Riding the Wave ... And the Trough

I am mentally ill, diagnosed with Bipolar Disorder I, OCD, ADHD, PTSD and a vitamin B12 deficiency (a key element in brain development). For over 12 years, I took anywhere from 5-8 psychotropic meds each day, and have been recently giving myself a monthly injection of B12.

In January 2012 I was hospitalized for depression, and management of my currrent med cocktail. Immediately all but two of my meds were discontinued and, after a few weeks of adjustment, and some near hospitalizations, things seem to be going much better.

I have been on permanent disability since January 2010, and am adjusting to life on a very limited income.

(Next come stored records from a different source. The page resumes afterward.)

(* ===== verification/Navigation.v ===== *)
(** The navigation generator, [docs/xv6-tutorial/tools/generate_navigation.py]:
    the five index pages it renders from the manifest, writing them, and the
    check for stale pages.

    Keys that are looked up and missing, and values of the wrong type, raise as
    in Python.  The text of a float, list or dictionary inside an f-string is a
    parameter, and so is what exists in the tutorial apart from the generated
    pages.  A text with a lone surrogate, which Python cannot write as UTF-8,
    is not treated specially. *)

From stdpp Require Import base tactics list gmap strings numbers list_numbers.
From S2P Require Import Prelude PyText PyBytes PyJson PyPath.
Open Scope Z_scope.

(** * Values *)

(** [v[k]]: only dictionaries have string keys. *)
Definition field (v : json) (k : string) : result json :=
  match v with JObj o => item o k | _ => Raise TypeError end.

(** [a < b] on numbers *)
Definition number_lt (a b : Z * Z) : bool :=
  let lo := Z.min a.2 b.2 in
  a.1 * 2 ^ (a.2 - lo) <? b.1 * 2 ^ (b.2 - lo).

(** [a < b]: numbers, strings, and lists by their first different element. *)
Fixpoint json_lt (a b : json) {struct a} : result bool :=
  match a, b with
  | JStr s, JStr t => Ok (str_le s t && negb (bool_decide (s = t)))
  | JList l, JList m =>
      (fix lt (l m : list json) : result bool :=
         match l, m with
         | _, [] => Ok false
         | [], _ :: _ => Ok true
         | x :: l, y :: m => if json_eq x y then lt l m else json_lt x y
         end) l m
  | JFloat (Infinity neg), JFloat (Infinity neg') => Ok (neg && negb neg')
  | JFloat NaN, JFloat _ => Ok false
  | JFloat _, JFloat NaN => Ok false
  | JFloat (Infinity neg), (JInt _ | JBool _ | JFloat (Finite _ _)) => Ok neg
  | (JInt _ | JBool _ | JFloat (Finite _ _)), JFloat (Infinity neg) => Ok (negb neg)
  | JFloat NaN, (JInt _ | JBool _) | (JInt _ | JBool _), JFloat NaN => Ok false
  | _, _ => match number a, number b with Some x, Some y => Ok (number_lt x y) | _, _ => Raise TypeError end
  end.

(** [sorted(l, key=...)] for keys with a total order: stable, with [lt] the
    comparison of two elements. *)
Fixpoint insert_by {A} (lt : A -> A -> result bool) (x : A) (l : list A) : result (list A) :=
  match l with
  | [] => Ok [x]
  | y :: l' =>
      less ← lt x y;
      if (less : bool) then Ok (x :: l) else l' ← insert_by lt x l'; Ok (y :: l')
  end.
Definition sort_by {A} (lt : A -> A -> result bool) (l : list A) : result (list A) :=
  foldM (fun s x => insert_by lt x s) [] l.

My prayer is that in walking with me during the ups and downs of Bipolar Disorder, you might find solace, and benefit through my experiences.

Tuesday, January 3, 2012

Are We There Yet?

Are we there yet? These words uttered from the backseat on a relaxing vation can turn the calmest parent's nerves on edge. Little did I know I would be asking me those very same words, wishing for a completely different answer. Thise kids in the backseat wanted to arrive; I don't.

The journey through mental illness is very unique and personal. At any given time you don't really know where you are in your illness, and it's difficult to determine how you're doing, since that requires a comparison over time, and the duration and severity of your illness i always an unknown.

The very best you can do is detemine how you are in relation to how you have been before. Presently when I ask myself "are we there yet?" I hear a small voice in my head say, "Almost".

Years ago on this blog I described going mad (?) as slowly walking into a mirror, such as the one in "Alice Looking Through the Looking Glass". At first you just poke your nose, or toe in, with the ability to pull it right back again. Over time you find you are slipping in deeper and deeper, still with a small part of you back in reality.

At some point in time, you are all the way in. Turning around you can see the world in which you lived, but only relate in memories, which dimish over time. Slowly, over time, these memories start to fade, and your vision of what was becomes cloudy and indiscernable. You are in. You no longer have to ask if you are there yet ... you are.